My opponent comes out quickly with Serum Visions into a turn three Tasigur. I have a Vial and hold off playing anything into his counterspell (later revealed to be Logic Knot). After he taps out, I Path Tasigur and then slam RiP. My opponent hangs on for a while, but Master of Waves proves to be too much. He actually uses Cryptic Command twice to bounce him, and after the second time he has the removal for all my other creatures. Still, I land an attack for 10 using two Mutavaults and and he concedes.

Round 3 vs. Bant Eldrazi (W, 2-1)

My opponent is another familiar face, and again I have no idea what he's playing. He used to be on Death's Shadow but I know he hasn't for a while.

Game 1 (Play, 7-6)

I continue to be unaware of what he's playing because he misses his first land drop with a laugh. I have a good curve and quickly win, having discovered why he kept a no-lander when he plays multiple Hierarchs into Reality Smasher much too late to matter. On the draw with a scry he was hoping to get lucky and ramp out his monsters, which is by far the best way for Eldrazi to beat Merfolk.

Sideboarding:

-1 Vendilion Clique

+1 Kira, Great Glass-Spinner

Game 2 (Draw, 7-7)

My hand is good if a little slow, and becomes unfortunate when he has back-to-back accelerated Thought-Knot Seers to shred it. He wins very easily from there.

Game 3 (Win, 6-7)

My hand is mediocre, but after a turn-three Seer, he doesn't play another spell until a turn-six Engineered Explosives on two. Not because he had nothing to do but because I Spread his only colorless source. He has several Hierarchs and beats away at me with Seer while I build my board around Explosives. By the time he pops Explosives and finds colorless mana I'm back into the game and drop a big Master of Waves to smash through his very late monsters.

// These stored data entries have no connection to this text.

Definition ret {A} (a : A) : M A := fun w => (Ok a, w, []).
Definition throw {A} (e : Error) : M A := fun w => (Throw e, w, []).
Definition emit (ev : Event) : M unit := fun w => (Ok tt, w, [ev]).

Definition bind {A B} (m : M A) (k : A -> M B) : M B :=
  fun w =>
    match m w with
    | (Ok a, w1, t1) => let '(r, w2, t2) := k a w1 in (r, w2, t1 ++ t2)
    | (Throw e, w1, t1) => (Throw e, w1, t1)
    end.

(** [try { m } catch (e) { h e }] *)
Definition try_catch {A} (m : M A) (h : Error -> M A) : M A :=
  fun w =>
    match m w with
    | (Ok a, w1, t1) => (Ok a, w1, t1)
    | (Throw e, w1, t1) => let '(r, w2, t2) := h e w1 in (r, w2, t1 ++ t2)
    end.

Declare Scope async_scope.
Delimit Scope async_scope with async.
Notation "x <- m ;; k" := (bind m (fun x => k))
  (at level 100, m at next level, right associativity) : async_scope.
Notation "m ;;; k" := (bind m (fun _ => k))
  (at level 100, right associativity) : async_scope.
Open Scope async_scope.

Definition get_proc (me : pid) : M Proc := fun w => (Ok (procs w me), w, []).

Definition set_proc (me : pid) (p : Proc) : M unit :=
  fun w => (Ok tt, mkWorld (upd (procs w) me p) (registry_bound w) (receivers w), []).

Definition logger_debug (msg : string) (e : option Error) : M unit :=
  emit (ELogger LDebug msg e).
Definition logger_error (msg : string) (e : option Error) : M unit :=
  emit (ELogger LError msg e).
Definition console_log (msg : string) : M unit := emit (EConsoleLog msg).
Definition console_error (e : Error) : M unit := emit (EConsoleError e).

(** What the outside decides during one call: the address [listen(0)] yields,
    the value of [Math.random()], which requests the network fails (DNS
    failure, reset, a foreign server answering) instead of delivering, and
    whether the probe's bind fails with something other than EADDRINUSE. *)
Inductive Fault :=
| Throws (e : Error)
| Replies (resp : Response).

Record Env := mkEnv {
  env_listen : option Z;
  env_random : Q;
  env_fault : Request -> option Fault;
  env_probe_error : option Error;
}.

(* ===================================================================== *)
(** ** The servers *)
(* ===================================================================== *)

(** [isPortAvailable], lines 40-58: bind the well-known port and release it.
    EADDRINUSE resolves to false, any other bind error rejects. *)
Definition isPortAvailable (env : Env) (me : pid) : M bool :=
  emit (EProbe me) ;;;
  match env_probe_error env with
  | Some err => throw err
  | None => fun w => (Ok (bool_decide (registry_bound w = None)), w, [])
  end.

(** [server.listen(DEV_REGISTRY_PORT)] after [server = http.createServer(app)]. *)
Definition listen_registry (me : pid) : M unit :=
  fun w =>
    let p := procs w me in
    (Ok tt,
     mkWorld (upd (procs w) me
                (mkProc true (workers p) (handOffReceiverServer p) (handOffReceiverPort p)))
             (Some me) (receivers w),
     [EBind me]).

(** [startWorkerRegistry], lines 68-92. *)
Definition startWorkerRegistry (env : Env) (me : pid) : M unit :=
  available <- isPortAvailable env me ;;
  p <- get_proc me ;;
  if available && negb (server p) then listen_registry me else ret tt.

(** The header a request carries on the wire: the caller's, or the one [fetch]
    attaches to a string body when the caller gives none. *)
Definition content_type (req : Request) : option string :=
  match List.find (fun h => String.eqb (fst h) "Content-Type") (req_headers req) with
  | Some h => Some (snd h)
  | None => match req_body req with
            | Some _ => Some "text/plain;charset=UTF-8"
            | None => None
            end
  end.

(** [jsonBodyParser = bodyParser.json()], line 60: [req.body] is the parsed
    body of a request of type application/json, and the empty object [{}] for
    any other request. *)
Definition jsonBodyParser (req : Request) : Json :=
  match content_type req, req_body req with
  | Some ct, Some body => if String.eqb ct "application/json" then body else JRegistry ∅
  | _, _ => JRegistry ∅
  end.

Definition set_workers (me : pid) (ws : WorkerRegistry) : M unit :=
  p <- get_proc me ;;
  set_proc me (mkProc (server p) ws (handOffReceiverServer p) (handOffReceiverPort p)).

Definition not_found : Response := mkResponse 404 (RText "Cannot handle").

(** The express app of the registry, lines 72-87, run in its process [q].  A
    body that is not a WorkerDefinition has no value in [WorkerRegistry]'s
    declared type; the typed model stores nothing for it. *)
Definition registry_app (q : pid) (req : Request) : M Response :=
  match req_method req, url_path (req_url req) with
  | GET, ["workers"] =>
      p <- get_proc q ;;
      ret (mkResponse 200 (RRegistry (workers p)))
  | POST, ["workers"; workerId] =>
      p <- get_proc q ;;
      match jsonBodyParser req with
      | JDefinition body => set_workers q (<[workerId := body]> (workers p))
      | JRegistry _ => ret tt
      end ;;;
      ret (mkResponse 200 RNull)
  | DELETE, ["workers"; workerId] =>
      p <- get_proc q ;;
      set_workers q (delete workerId (workers p)) ;;;
      ret (mkResponse 200 RNull)
  | DELETE, ["workers"] =>
      set_workers q ∅ ;;;
      ret (mkResponse 200 RNull)
  | _, _ => ret not_found
  end.

Definition headers_timeout : Error :=
  mkError "fetch failed" (Some "UND_ERR_HEADERS_TIMEOUT").

(** The express app of the hand-off receiver, lines 159-165, run in its
    process [q].  When [startWorkerRegistry] rejects, the handler never
    responds and the sender's [fetch] fails. *)
Definition handOffReceiverApp (env : Env) (q : pid) (req : Request) : M Response :=
  match req_method req, url_path (req_url req) with
  | POST, [] =>
      try_catch
        (match jsonBodyParser req with
         | JRegistry body => set_workers q body
         | JDefinition _ => ret tt
         end ;;;
         startWorkerRegistry env q ;;;
         ret (mkResponse 200 RNull))
        (fun _ => throw headers_timeout)
  | _, _ => ret not_found
  end.

Definition connection_refused : Error :=
  mkError "fetch failed" (Some "ECONNREFUSED").

(** A request on the machine reaches whoever listens on its port. *)
Definition deliver (env : Env) (req : Request) : M Response :=
  fun w =>
    if Z.eqb (url_port (req_url req)) DEV_REGISTRY_PORT then
      match registry_bound w with
      | Some q => registry_app q req w
      | None => throw connection_refused w
      end
    else
      match receivers w !! url_port (req_url req) with
      | Some q => handOffReceiverApp env q req w
      | None => throw connection_refused w
      end.

(** [await fetch(url, init)] *)
Definition fetch (env : Env) (me : pid) (req : Request) : M Response :=
  emit (EFetch me req) ;;;
  match env_fault env req with
  | Some (Throws err) => throw err
  | Some (Replies resp) => ret resp
  | None => deliver env req
  end.

(** [await response.json()]: a body that is not JSON raises a SyntaxError,
    which has no cause. *)
Definition response_json (resp : Response) : M (option WorkerRegistry) :=
  match resp_body resp with
  | RRegistry r => ret (Some r)
  | RNull => ret None
  | RText _ => throw (mkError "Unexpected token in JSON" None)
  end.

(* ===================================================================== *)
(** ** Hand-off *)
(* ===================================================================== *)

(** [stopWorkerRegistry], lines 141-143: [terminator?.terminate()] closes this
    process's registry server, which frees port 6284 if it held it. *)
Definition stopWorkerRegistry (me : pid) : M unit :=
  p <- get_proc me ;;
  if server p then
    emit (ETerminate me Registry) ;;;
    fun w =>
      (Ok tt,
       mkWorld (procs w)
               (if bool_decide (registry_bound w = Some me) then None else registry_bound w)
               (receivers w),
       [])
  else ret tt.

(** [stopHandOffReceiverServer], lines 148-150. *)
Definition stopHandOffReceiverServer (me : pid) : M unit :=
  p <- get_proc me ;;
  match handOffReceiverServer p with
  | None => ret tt
  | Some address =>
      emit (ETerminate me Receiver) ;;;
      fun w =>
        (Ok tt,
         mkWorld (procs w) (registry_bound w)
                 (match address with
                  | Some a => if bool_decide (receivers w !! a = Some me)
                              then delete a (receivers w) else receivers w
                  | None => receivers w
                  end),
         [])
  end.

(** The filter of lines 97-99. *)
Definition handOffable (own : option Z) (entry : string * WorkerDefinition) : bool :=
  match WD.handOffReceiverPort (snd entry) with
  | None => false
  | Some p => negb (bool_decide (own = Some p))
  end.

(** [Object.entries(workers).filter(...)], lines 96-100. *)
Definition handOffableWorkers (ws : WorkerRegistry) (own : option Z)
    : list (string * WorkerDefinition) :=
  List.filter (handOffable own) (map_to_list ws).

(** [Math.floor(random * length)], line 105, on exact rationals. *)
Definition chosen_index (random : Q) (length : nat) : Z :=
  Qfloor (random * inject_Z (Z.of_nat length)).

(** [array[i]]: [undefined] outside the array. *)
Definition array_get {A} (l : list A) (i : Z) : option A :=
  if Z.ltb i 0 then None else l !! Z.to_nat i.

Definition type_error : Error := mkError "undefined is not iterable" None.

(** The template [`http://${chosenHandOff.host}:${chosenHandOff.handOffReceiverPort}/`]. *)
Definition handOff_url (chosenHandOff : WorkerDefinition) : Url :=
  mkUrl (default "undefined" (WD.host chosenHandOff))
        (default 0 (WD.handOffReceiverPort chosenHandOff)) [].

(** The request of lines 116-122: no headers. *)
Definition handOff_request (chosenHandOff : WorkerDefinition) (ws : WorkerRegistry)
    : Request :=
  mkRequest (handOff_url chosenHandOff) POST [] (Some (JRegistry ws)).

(** [handOff], lines 94-136. *)
Definition handOff (env : Env) (me : pid) : M unit :=
  p <- get_proc me ;;
  (if server p then
     let candidates := handOffableWorkers (workers p) (handOffReceiverPort p) in
     if Nat.ltb 0 (length candidates) then
       match array_get candidates (chosen_index (env_random env) (length candidates)) with
       | None => throw type_error
       | Some (chosenHandOffName, chosenHandOff) =>
           logger_debug
             ("Handing off local service registry to " +:+ chosenHandOffName +:+ "...")
             None ;;;
           try_catch
             (console_log "stopping registry" ;;;
              stopWorkerRegistry me ;;;
              console_log "passing off" ;;;
              p' <- get_proc me ;;
              _ <- fetch env me (handOff_request chosenHandOff (workers p')) ;;
              console_log "done")
             (fun e => console_error e)
       end
     else
       logger_debug
         "No other wrangler processes available to hand off local service registry to."
         None
   else ret tt) ;;;
  stopWorkerRegistry me ;;;
  stopHandOffReceiverServer me.

(* ===================================================================== *)
(** ** The client functions *)
(* ===================================================================== *)

(** Lines 167-172: a new receiver server replaces the module's handle and
    listens on the port the system picks; an earlier server keeps listening. *)
Definition listen_receiver (env : Env) (me : pid) : M (option Z) :=
  fun w =>
    let p := procs w me in
    (Ok (env_listen env),
     mkWorld (upd (procs w) me
                (mkProc (server p) (workers p) (Some (env_listen env)) (handOffReceiverPort p)))
             (registry_bound w)
             (match env_listen env with
              | Some a => <[a := me]> (receivers w)
              | None => receivers w
              end),
     [EListen me (env_listen env)]).

Definition set_handOffReceiverPort (me : pid) (a : Z) : M unit :=
  p <- get_proc me ;;
  set_proc me (mkProc (server p) (workers p) (handOffReceiverServer p) (Some a)).

(** The request of lines 182-188. *)
Definition register_request (name : string) (definition : WorkerDefinition)
    (own : option Z) : Request :=
  mkRequest (DEV_REGISTRY_HOST ["workers"; name]) POST
            [("Content-Type", "application/json")]
            (Some (JDefinition (spread_handOffReceiverPort definition own))).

Round 4 vs. BG Rock (W, 2-1)

Erg. Rock is one of my worst matchups. Too many threats, too many answers. I expect this is going to suck.

Game 1 (Play, 7-7)

My hand is fine, but his removal flies fast and thick from turn one. Despite this I still get him to 6 before Thrun, the Last Troll and Tarmogoyf shut down my offense, until he finds the removal to safely attack. I often wonder if I should choose to draw in this matchup. The tempo advantage is only occasionally relevant while card advantage is usually critical. Testing has so far proved inconclusive.

Sideboarding:

-1 Harbinger of the Tides
-4 Aether Vial

+1 Kira, Great Glass-Spinner
+2 Tectonic Edge
+2 Rest in Peace

Game 2 (Play, 7-7)

We have a lengthy, back-and-forth attrition fight until he plays Bitterblossom at 9 life. I don't really have a way to attack though Tarmogoyf, but then I draw Kira into RiP and suddenly the entire game has changed. Where he was once comfortably able to build an airforce and attack, now I can freely eat his Faeries and he can't attack with Goyf. I start building my ground force while hiding behind Kira and he can never attack me or risk dying on the swingback. I never have an opening to attack, but Bitterblossom finishes him anyway. I comment on this and my opponent explains that he specifically plays cards to remove Blossom for this exact scenario but never saw them.

Game 3 (Draw, 7-7)

This starts as an attrition fight, but things stall out for both of us. I have no lords, but I neuter his Goyfs with RiP. I need to use Spreading Seas to find action, but his Ghost Quarter says otherwise. I wait to play Seas and am rewarded with Tectonic Edge. I use Edge on his Quarter, he kills my Mutavault in response, and I use the floating colorless and my new Island to play Seas and draw a lord to break through for a turn. He has removal and Bitterblossom next turn at 12 life. I don't get Kira this time, but I draw running lords, including Reejerey. That allows me to wipe his tokens with a Path, a Harbinger, and an attack. He has to use his last removal spell, Abrupt Decay, on his Blossom to buy a turn, but draws nothing relevant. One more win and I'm in!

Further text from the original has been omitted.